## Task description:
Copy out again, unchanged, the listing below from the line that has "r => Done r" through the line that has "Definition getTokenID (h".
= = = =
(** Enough turns for every loop of the hash table. *)
Definition table_fuel (t : @HashTable.table Z Z) : nat := 2 * length (HashTable.m_buffer t) + 8.
(** src/include/pando-lib-galois/graphs/local_csr.hpp:423-427 [relaxedGetTopologyID] *)
Definition relaxedGetTopologyID (g : LCSR) (token : Z) : outcome (option Z) :=
  match HashTable.get 0 nullptr hash (table_fuel (tokenToTopology g)) (tokenToTopology g) token with
  | Some r => Done r
  | None => Failed (Undefined "loop without end")
  end.
(** src/include/pando-lib-galois/graphs/local_csr.hpp:430-438 [getTopologyID] *)
Definition getTopologyID (g : LCSR) (token : Z) : outcome Z :=
  let! r := relaxedGetTopologyID g token in
  match r with Some ret => Done ret | None => Failed (Aborted "FAILURE TO FIND TOKENID") end.
(** src/include/pando-lib-galois/graphs/local_csr.hpp:439-441 [getTopologyIDFromIndex] *)
Definition getTopologyIDFromIndex (g : LCSR) (index : Z) : Z := at_ szP (vertexEdgeOffsets g) index.
(** src/include/pando-lib-galois/graphs/local_csr.hpp:442-444 [getTokenID] *)
Definition getTokenID (h : Heap) (g : LCSR) (vertex : Z) : outcome Z :=
  let! i := findIndex szP vertex (vertexEdgeOffsets g) in read szP (m_token h) (topologyToToken g) i.
(** src/include/pando-lib-galois/graphs/local_csr.hpp:445-447 [getVertexIndex] *)
Definition getVertexIndex (g : LCSR) (vertex : Z) : outcome Z := findIndex szP vertex (vertexEdgeOffsets g).

(** src/include/pando-lib-galois/graphs/local_csr.hpp:453-455 [mintEdgeHandle] *)
Definition mintEdgeHandle (h : Heap) (g : LCSR) (vertex off : Z) : outcome Z :=
  let! b := halfEdgeBegin h g vertex in Done (ptr_add szP b off).
(** src/include/pando-lib-galois/graphs/local_csr.hpp:456-459 [getEdgeDst] *)
Definition getEdgeDst (h : Heap) (eh : Z) : outcome Z := load_cell (m_half h) eh.
(** src/include/pando-lib-galois/graphs/local_csr.hpp:540-542 [getEdgeDst] of an edge of a vertex *)
Definition getEdgeDst_off (h : Heap) (g : LCSR) (vertex off : Z) : outcome Z :=
  let! eh := mintEdgeHandle h g vertex off in getEdgeDst h eh.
= = = =
## Answer section:
  | Some r => Done r
  | None => Failed (Undefined "loop without end")
  end.
(** src/include/pando-lib-galois/graphs/local_csr.hpp:430-438 [getTopologyID] *)
Definition getTopologyID (g : LCSR) (token : Z) : outcome Z :=
  let! r := relaxedGetTopologyID g token in
  match r with Some ret => Done ret | None => Failed (Aborted "FAILURE TO FIND TOKENID") end.
(** src/include/pando-lib-galois/graphs/local_csr.hpp:439-441 [getTopologyIDFromIndex] *)
Definition getTopologyIDFromIndex (g : LCSR) (index : Z) : Z := at_ szP (vertexEdgeOffsets g) index.
(** src/include/pando-lib-galois/graphs/local_csr.hpp:442-444 [getTokenID] *)
Definition getTokenID (h : Heap) (g : LCSR) (vertex : Z) : outcome Z :=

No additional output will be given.